De pronto me sentí solo
en mitad de la calle y el levante más que golpear parecía fluir por las calles
que desembocaban en la avenida. Ya la intención del paseo era una promesa
cuando miré al norte y a lo lejos las Puertas de Tierra se perfilaron bajo un cielo
cargado de partículas violentadas por el aire. Mi paso desacelerado se
transformó en un pensamiento. Todo lo miraba y todo lo veía. Y me di cuenta
entonces que mis ojos ya no eran mis ojos y que eran los ojos de un niño que
descubrían una ciudad nueva donde antes no había más que calles, coches y
desconocidos vidandantes. Pero sólo el batir continuo del viento sobre la piel
de mis brazos era verdad, y así era como iba descubriendo que la bendita tierra
que pisaba se iba creando ante mis pies a medida que avanzaba. Era eterna la
avenida y la sentí despoblada bajo los arcos en el paseo y puse rumbo al Campo
del Sur y pasé por la cárcel vieja y miré al fondo y a la izquierda y el mar
verdemoco del Ulises se encrespaba. Coches que se apiñaban ante la desazón roja
de los conductores. Caminaba y sonreía a partes iguales porque iba descubriendo
como nuevos los adoquines tendidos a mi izquierda.

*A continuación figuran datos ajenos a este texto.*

(** * Asset registry backend: the event synchronization engine

    A shallow embedding of [asset-registry-backend/eventListener.js]
    (handlers [handleAssetRegistered], [handleAssetTransferred] and the
    chunked [syncHistoricalEvents]), of the single-pass
    [syncHistoricalEvents] of the earlier listener kept beside it, and of
    the two Sequelize models of [db.js] they read and write.

    The JavaScript code is asynchronous and effectful.  Every [await] of
    an external call (a database operation, a provider request) is a
    suspension point at which the call may reject; the store is not
    transactional, so whatever was written before a rejection stays
    written.  The embedding is a state-and-exception monad over a
    [World] holding the two tables, driven by an [Env] that fixes what
    the collaborators answer.  Console logging, and the two counters of
    the chunked sync that only feed a log line, are left out.  A BIGINT
    column is described by what SQLite keeps of the text it is handed
    ([bigint_column]) and by the number a read gives back
    ([read_number]).

    Around the engine the development also covers the life cycle of the
    listener ([startListening], [stopListening] and the callbacks they
    subscribe), the start-up sequence and two routes of [index.js], and
    the contract [AssetRegistry.sol] whose events the engine reads. *)

From Stdlib Require Import ZArith List String Ascii Bool Lia.
From Stdlib Require Import DecimalString DecimalZ DecimalFacts.
From Stdlib Require Import Sorted.
From stdpp Require Import base option list gmap strings.

Import ListNotations.
Local Open Scope string_scope.
Local Open Scope list_scope.
Local Open Scope Z_scope.

(** ** JavaScript values used by the handlers *)

(** [String.prototype.toLowerCase] on the ASCII range (addresses are
    hexadecimal text). *)
Definition lower_ascii (c : ascii) : ascii :=
  let n := nat_of_ascii c in
  if (Nat.leb 65 n && Nat.leb n 90)%bool then ascii_of_nat (n + 32) else c.

Fixpoint toLowerCase (s : string) : string :=
  match s with
  | EmptyString => EmptyString
  | String c s' => String (lower_ascii c) (toLowerCase s')
  end.

(** [toString()] of an integer ([bigint] event arguments, block numbers
    and block timestamps): its decimal numeral. *)
Definition toString (z : Z) : string := NilZero.string_of_int (Z.to_int z).

(** Reading a decimal numeral back (used to state that nothing is lost). *)
Definition parseDecimal (s : string) : option Z :=
  option_map Z.of_int (NilZero.int_of_string s).

(** [a || b] on values that may be [undefined]: a string is truthy when
    it is defined and not empty. *)
Definition truthy_string (v : option string) : bool :=
  match v with
  | Some s => negb (String.eqb s EmptyString)
  | None => false
  end.

Definition js_or (a b : option string) : option string :=
  if truthy_string a then a else b.

(** A number is truthy when it is defined and not zero. *)
Definition truthy_number (v : option Z) : bool :=
  match v with
  | Some n => negb (n =? 0)
  | None => false
  end.

(** The guard [transferHash && blockNumber], returning the two values it
    lets through. *)
Definition both_truthy (transferHash : option string) (blockNumber : option Z)
  : option (string * Z) :=
  match transferHash, blockNumber with
  | Some h, Some n =>
      if (truthy_string (Some h) && truthy_number (Some n))%bool
      then Some (h, n) else None
  | _, _ => None
  end.

(** ** What a BIGINT column keeps

    db.js declares the [timestamp] and [blockNumber] columns as
    [DataTypes.BIGINT], on the SQLite dialect.  Such a column has
    integer affinity: a decimal numeral within the signed 64-bit range
    is kept as that integer, a numeral beyond it as a REAL (a binary
    floating-point number that approximates it), anything else as the
    text itself.  Read through the model, a kept integer comes back as
    a JavaScript number: the double nearest to it. *)

Inductive Column :=
| INTEGER (z : Z)
| REAL
| TEXT (s : string).

Definition in_int64 (z : Z) : bool := (- 2 ^ 63 <=? z) && (z <? 2 ^ 63).

Definition bigint_column (text : string) : Column :=
  match parseDecimal text with
  | Some z => if in_int64 z then INTEGER z else REAL
  | None => TEXT text
  end.



(** ** The data model of db.js *)

(** A row is given by the attributes handed to [create].  For the two
    BIGINT attributes that is the decimal text the handlers build with
    [toString()]; what the column keeps of it is [bigint_column] of the
    text. *)

Module Asset.
Record row := mk {
  id : string;            (* primary key *)
  owner : string;
  description : string;
  timestamp : string;     (* BIGINT column: the text handed to it *)
  registeredAt : Z        (* local Date of the insert *)
}.
Definition set_owner (a : row) (o : string) : row :=
  mk (id a) o (description a) (timestamp a) (registeredAt a).
Definition timestamp_column (a : row) : Column := bigint_column (timestamp a).
End Asset.

Module Transfer.
Record row := mk {
  id : nat;                    (* autoIncrement primary key *)
  assetId : string;            (* references Asset.id *)
  fromOwner : option string;   (* null for the initial registration *)
  toOwner : string;
  blockNumber : string;        (* BIGINT column: the text handed to it *)
  transactionHash : string;    (* unique *)
  timestamp : string;          (* BIGINT column: the text handed to it *)
  transferredAt : Z
}.
Definition blockNumber_column (t : row) : Column := bigint_column (blockNumber t).
Definition timestamp_column (t : row) : Column := bigint_column (timestamp t).
End Transfer.

(** ** Event envelopes *)

(** The object carrying the transaction metadata; any field may be
    missing. *)
Module Log.
Record t := mk {
  transactionHash : option string;
  hash : option string;
  blockNumber : option Z
}.
End Log.

Inductive Args :=
| AssetRegisteredArgs (id owner description : string) (timestamp : Z)
| AssetTransferredArgs (id newOwner : string).

(** An event as a handler receives it: from [contract.on] the metadata
    sits under [event.log], from [queryFilter] on the event itself. *)
Record Event := {
  args : Args;
  log : option Log.t;
  own : Log.t
}.

Inductive EventKind := AssetRegistered | AssetTransferred.
(** * Reading tracker: the state engine of [app/page.tsx]

    A shallow embedding of the tracker state, the form handlers that mutate
    it, the start-up load from local storage and the derived statistics,
    followed by the properties of the specification that concern them.

    Modelling conventions.
    - A JavaScript [number] that holds a page or minute count is a [Z], and
      [NaN] is the [None] of an [option Z].  The numbers of the code are
      binary64 values: [Number.parseInt] and [+], [-] return the double
      nearest to the exact result.  Up to [maxSafeInteger] every integer is
      a double and the two agree; a statement that rests on an exact sum or
      difference carries that bound on the numbers entered, and
      [logOnBook_rounded] and [unlogOnBook_rounded] show that the updates
      of a book are then the same with rounded arithmetic.
    - Strings are [string]; white space is the ASCII part of the ECMAScript
      white-space set, so [trim] and [parseInt] leave U+00A0, U+FEFF and the
      other white space outside ASCII in place.
    - The local clock is a [TimeZone]: the operations [LocalTime] and [UTC]
      of ECMAScript, which [setDate] goes through.
    - The React component keeps its state in hooks; the record [App] gathers
      the hooks the handlers read and write, and a handler is a function
      from [App] to [App].  [safeId ()] and the clock are inputs of the
      handlers that use them.
    - [Map<string, Book>] is a [gmap string Book]; a plain JavaScript object
      (the persisted blob) is a [gmap string json]. *)

From Stdlib Require Import ZArith Ascii String List Lia Permutation Sorted.
From stdpp Require Import base option list gmap strings pretty fin_maps.

Local Open Scope string_scope.
Local Open Scope Z_scope.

Me interné en el Pópulo, y
allí el viento jugó al gato y al ratón con mis mejillas y mi frente. Cambié de
opinión justo antes de llegar a la catedral y me dirigí a San Juan de Dios, y
allí estaba de nuevo, agitado y llamando a sus criaturas, el mar. Tenía un destino
y tiempo sobrado para alcanzarlo. Miré las terrazas y sentí la tentación de
hacer un alto para beber un buen vaso de vino malo con limón. Pero las aventuras
más insignificantes tampoco admiten el descanso del héroe. Había que caminar. Y
caminé y me perdí por calles que conocía y que no podía nombrar. Hice un
intento por hacer un recuento de los pares de hermosas y desnudas piernas
femeninas que se cruzaban conmigo, pero mi gesto se empeñó en sonreír a sus
propietarias sin más intención que la de dar las gracias. Una calle San
Francisco inundada de viento y de gestos malhumorados me llevaron a la plaza
del mismo nombre. Una vez más las sillas metálicas de las terrazas pedían calor,
y las ignoré, y transité el callejón del Tinte y en la plaza de Mina me senté.
Crucé las piernas y no miré nada, y volví a verlo todo y me supe feliz de estar
en casa. Las calles por las que había pasado me habían reconocido como nunca
antes lo hicieron. Puedo ver Cádiz como un extranjero, me dije, y puedo admirar
Cádiz desde las entrañas, sin artificios, sin más medio que mis propios
sentidos. Emprendí la marcha y callejeé sin más ayuda que la brújula de una
mosca. Me perdí en cuatro calles por las que alguna vez había pasado. La gente
circulaba inmersa en su rutina. No hay nada nuevo para ellos hoy, pensé, hago
el camino del privilegio. En algún punto quise dar marcha atrás para caminar
más trecho de la calle Ancha, y lo hice y mi paso desacelerado descargaba las
tensiones acumuladas en mis piernas. Un balón llegó raso a mis pies en San
Antonio y sin pararlo lo golpeé inyectando cómodo el empeine de mi pie derecho
por debajo. El balón trazó una elegante parábola y al otro lado un niño con la
camiseta del Real Madrid lo detuvo con destreza y cuando esto pasó, yo ya
seguía caminando y mirando y viendo cuanto había que verse allí y que no era
poco. Recordé aquellos viejos partidos en la calle de mi niñez, a los amigos con
los que solía jugar entonces. Saludé a Wellington con un disimulado gesto
militar cuando volví a intuir el mar. Mi destino estaba próximo, el tiempo se
había detenido en la avenida, y fue entonces cuando supe que ya debía detenerme
en una terraza, y no pensar más.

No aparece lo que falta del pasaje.